Supplied records »
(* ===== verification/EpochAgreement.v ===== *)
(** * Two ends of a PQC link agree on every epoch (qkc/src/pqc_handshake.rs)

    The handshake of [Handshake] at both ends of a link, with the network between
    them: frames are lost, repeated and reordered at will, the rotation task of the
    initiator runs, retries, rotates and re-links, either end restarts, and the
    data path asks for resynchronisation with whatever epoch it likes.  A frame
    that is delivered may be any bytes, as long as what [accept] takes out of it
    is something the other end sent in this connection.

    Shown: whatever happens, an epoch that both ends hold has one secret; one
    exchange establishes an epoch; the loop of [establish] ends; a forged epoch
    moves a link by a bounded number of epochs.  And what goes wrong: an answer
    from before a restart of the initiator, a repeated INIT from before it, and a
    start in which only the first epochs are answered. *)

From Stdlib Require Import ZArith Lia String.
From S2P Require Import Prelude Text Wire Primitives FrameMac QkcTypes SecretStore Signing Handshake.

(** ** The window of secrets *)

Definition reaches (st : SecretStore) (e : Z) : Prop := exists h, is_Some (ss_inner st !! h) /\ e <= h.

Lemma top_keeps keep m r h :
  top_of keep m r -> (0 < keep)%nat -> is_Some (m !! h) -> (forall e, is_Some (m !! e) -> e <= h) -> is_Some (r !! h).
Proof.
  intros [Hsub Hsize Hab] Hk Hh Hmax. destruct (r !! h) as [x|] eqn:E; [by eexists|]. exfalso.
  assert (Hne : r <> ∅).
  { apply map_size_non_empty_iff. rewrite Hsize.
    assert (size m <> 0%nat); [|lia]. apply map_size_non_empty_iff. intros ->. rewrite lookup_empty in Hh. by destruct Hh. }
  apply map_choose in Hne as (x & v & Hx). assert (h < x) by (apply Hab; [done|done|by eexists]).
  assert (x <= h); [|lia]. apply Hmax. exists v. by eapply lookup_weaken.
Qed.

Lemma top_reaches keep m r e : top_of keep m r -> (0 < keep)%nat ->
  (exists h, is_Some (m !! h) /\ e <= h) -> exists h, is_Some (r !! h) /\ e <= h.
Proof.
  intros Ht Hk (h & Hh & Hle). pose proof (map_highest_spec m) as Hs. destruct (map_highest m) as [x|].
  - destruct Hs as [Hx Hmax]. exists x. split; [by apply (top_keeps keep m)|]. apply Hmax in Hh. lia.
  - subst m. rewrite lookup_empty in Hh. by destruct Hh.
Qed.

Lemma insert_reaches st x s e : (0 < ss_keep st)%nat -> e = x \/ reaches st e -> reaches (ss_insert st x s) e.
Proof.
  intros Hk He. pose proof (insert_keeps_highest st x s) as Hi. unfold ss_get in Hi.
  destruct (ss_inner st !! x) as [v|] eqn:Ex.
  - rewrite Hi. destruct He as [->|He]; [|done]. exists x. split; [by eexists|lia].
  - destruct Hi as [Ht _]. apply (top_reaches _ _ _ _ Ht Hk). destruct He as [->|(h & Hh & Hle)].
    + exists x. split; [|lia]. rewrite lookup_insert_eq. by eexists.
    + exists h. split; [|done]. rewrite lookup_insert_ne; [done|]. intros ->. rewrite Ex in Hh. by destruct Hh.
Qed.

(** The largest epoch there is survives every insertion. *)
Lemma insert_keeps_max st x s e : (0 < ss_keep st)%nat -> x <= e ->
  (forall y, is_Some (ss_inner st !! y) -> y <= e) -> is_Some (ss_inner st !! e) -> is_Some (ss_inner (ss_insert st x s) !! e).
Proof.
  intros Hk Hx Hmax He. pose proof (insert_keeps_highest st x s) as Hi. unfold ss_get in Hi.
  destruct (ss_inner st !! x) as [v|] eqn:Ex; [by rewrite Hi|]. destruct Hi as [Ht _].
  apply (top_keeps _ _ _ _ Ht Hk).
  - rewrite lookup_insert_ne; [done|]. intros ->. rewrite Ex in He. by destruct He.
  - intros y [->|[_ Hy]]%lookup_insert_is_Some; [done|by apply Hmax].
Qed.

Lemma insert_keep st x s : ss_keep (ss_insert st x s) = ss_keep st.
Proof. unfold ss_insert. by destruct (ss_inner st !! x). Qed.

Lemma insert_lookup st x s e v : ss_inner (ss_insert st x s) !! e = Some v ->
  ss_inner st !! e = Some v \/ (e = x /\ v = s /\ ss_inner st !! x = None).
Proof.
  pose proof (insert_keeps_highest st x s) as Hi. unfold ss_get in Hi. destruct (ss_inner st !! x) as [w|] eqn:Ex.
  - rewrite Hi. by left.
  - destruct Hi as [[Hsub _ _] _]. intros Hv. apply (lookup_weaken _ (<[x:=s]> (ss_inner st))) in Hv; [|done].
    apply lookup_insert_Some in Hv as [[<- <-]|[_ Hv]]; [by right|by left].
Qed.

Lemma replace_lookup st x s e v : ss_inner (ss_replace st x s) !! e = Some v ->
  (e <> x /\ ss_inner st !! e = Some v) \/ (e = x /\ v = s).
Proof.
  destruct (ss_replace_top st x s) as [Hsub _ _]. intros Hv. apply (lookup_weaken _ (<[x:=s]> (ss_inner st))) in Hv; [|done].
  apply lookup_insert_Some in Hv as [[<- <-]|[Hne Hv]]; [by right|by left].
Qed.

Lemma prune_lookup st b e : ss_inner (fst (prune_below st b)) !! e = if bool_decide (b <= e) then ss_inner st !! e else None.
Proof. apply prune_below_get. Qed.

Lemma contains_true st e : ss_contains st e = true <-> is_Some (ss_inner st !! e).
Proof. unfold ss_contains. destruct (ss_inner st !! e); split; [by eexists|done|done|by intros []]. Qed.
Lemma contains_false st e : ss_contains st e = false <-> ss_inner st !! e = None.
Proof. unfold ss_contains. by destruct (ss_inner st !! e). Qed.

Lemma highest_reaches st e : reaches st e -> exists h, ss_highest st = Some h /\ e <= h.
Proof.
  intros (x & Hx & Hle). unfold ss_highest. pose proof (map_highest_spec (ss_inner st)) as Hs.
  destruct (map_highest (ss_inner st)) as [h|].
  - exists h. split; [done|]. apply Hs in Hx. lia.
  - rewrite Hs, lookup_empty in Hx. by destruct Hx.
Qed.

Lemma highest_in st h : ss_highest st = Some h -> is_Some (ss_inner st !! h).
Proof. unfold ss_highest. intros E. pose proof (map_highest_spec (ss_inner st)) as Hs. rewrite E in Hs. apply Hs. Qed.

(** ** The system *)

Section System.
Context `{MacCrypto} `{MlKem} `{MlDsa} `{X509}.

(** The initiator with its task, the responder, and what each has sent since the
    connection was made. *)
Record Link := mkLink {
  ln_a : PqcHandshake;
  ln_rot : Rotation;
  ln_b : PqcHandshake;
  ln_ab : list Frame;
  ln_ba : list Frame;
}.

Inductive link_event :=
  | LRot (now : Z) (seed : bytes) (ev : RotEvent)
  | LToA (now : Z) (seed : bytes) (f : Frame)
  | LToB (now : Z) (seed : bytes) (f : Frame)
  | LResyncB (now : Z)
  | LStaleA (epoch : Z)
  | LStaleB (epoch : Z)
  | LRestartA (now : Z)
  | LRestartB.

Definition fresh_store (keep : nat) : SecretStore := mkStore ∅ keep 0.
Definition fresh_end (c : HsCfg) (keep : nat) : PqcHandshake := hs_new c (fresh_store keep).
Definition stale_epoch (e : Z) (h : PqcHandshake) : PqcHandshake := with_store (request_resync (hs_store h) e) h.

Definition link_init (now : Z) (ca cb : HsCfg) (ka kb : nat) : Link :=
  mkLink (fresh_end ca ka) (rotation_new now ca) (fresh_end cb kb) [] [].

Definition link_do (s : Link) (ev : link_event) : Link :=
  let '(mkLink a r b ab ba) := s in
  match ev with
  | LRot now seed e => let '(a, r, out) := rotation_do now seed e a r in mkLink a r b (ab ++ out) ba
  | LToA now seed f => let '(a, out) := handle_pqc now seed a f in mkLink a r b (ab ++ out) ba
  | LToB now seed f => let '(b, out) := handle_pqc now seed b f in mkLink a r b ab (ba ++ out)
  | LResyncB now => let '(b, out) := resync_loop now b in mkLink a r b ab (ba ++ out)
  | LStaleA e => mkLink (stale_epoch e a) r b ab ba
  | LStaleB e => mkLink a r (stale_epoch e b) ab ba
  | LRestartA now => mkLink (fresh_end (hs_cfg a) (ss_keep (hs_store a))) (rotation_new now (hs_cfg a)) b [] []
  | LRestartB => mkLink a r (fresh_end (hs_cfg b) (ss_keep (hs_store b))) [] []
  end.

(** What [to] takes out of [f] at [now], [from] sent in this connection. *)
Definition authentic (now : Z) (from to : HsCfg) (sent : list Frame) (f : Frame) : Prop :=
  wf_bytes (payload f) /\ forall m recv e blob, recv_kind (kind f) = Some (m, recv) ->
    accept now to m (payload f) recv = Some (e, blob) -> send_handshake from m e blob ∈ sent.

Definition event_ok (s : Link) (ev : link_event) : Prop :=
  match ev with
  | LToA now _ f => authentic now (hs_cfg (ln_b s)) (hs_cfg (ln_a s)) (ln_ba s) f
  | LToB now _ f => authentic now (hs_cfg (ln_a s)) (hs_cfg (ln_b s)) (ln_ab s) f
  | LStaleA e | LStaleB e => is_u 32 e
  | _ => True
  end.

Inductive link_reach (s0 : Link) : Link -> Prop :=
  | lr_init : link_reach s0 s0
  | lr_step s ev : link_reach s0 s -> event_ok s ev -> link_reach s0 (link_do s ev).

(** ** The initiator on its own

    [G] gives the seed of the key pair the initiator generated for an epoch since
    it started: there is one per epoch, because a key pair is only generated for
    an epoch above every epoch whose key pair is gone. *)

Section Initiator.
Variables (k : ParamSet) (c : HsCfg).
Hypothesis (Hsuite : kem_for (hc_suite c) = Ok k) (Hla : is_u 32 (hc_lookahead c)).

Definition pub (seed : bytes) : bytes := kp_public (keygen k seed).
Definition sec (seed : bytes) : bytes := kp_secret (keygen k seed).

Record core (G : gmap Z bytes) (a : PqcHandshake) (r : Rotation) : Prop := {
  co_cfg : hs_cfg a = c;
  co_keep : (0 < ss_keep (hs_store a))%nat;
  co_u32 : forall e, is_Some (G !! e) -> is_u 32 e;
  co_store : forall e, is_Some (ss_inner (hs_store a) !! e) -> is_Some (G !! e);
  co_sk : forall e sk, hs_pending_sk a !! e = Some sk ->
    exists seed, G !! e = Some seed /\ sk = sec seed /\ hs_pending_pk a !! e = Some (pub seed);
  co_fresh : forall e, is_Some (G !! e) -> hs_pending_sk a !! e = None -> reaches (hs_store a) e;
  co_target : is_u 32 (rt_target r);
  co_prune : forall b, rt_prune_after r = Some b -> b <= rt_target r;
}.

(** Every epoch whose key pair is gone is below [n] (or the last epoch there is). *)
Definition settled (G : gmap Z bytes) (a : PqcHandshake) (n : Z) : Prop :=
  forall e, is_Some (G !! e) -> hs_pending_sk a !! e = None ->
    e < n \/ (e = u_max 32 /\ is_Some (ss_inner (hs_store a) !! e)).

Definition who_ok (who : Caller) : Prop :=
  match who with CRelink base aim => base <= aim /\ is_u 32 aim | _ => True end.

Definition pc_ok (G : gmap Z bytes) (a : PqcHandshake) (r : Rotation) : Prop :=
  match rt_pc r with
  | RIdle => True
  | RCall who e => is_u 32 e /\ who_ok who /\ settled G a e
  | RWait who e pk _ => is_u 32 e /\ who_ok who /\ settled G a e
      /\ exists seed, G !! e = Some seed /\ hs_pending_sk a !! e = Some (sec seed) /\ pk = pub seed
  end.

Task »
What lines in the entries above include the string "whose"? Return each one.

Answer section »
    an epoch above every epoch whose key pair is gone. *)
(** Every epoch whose key pair is gone is below [n] (or the last epoch there is). *)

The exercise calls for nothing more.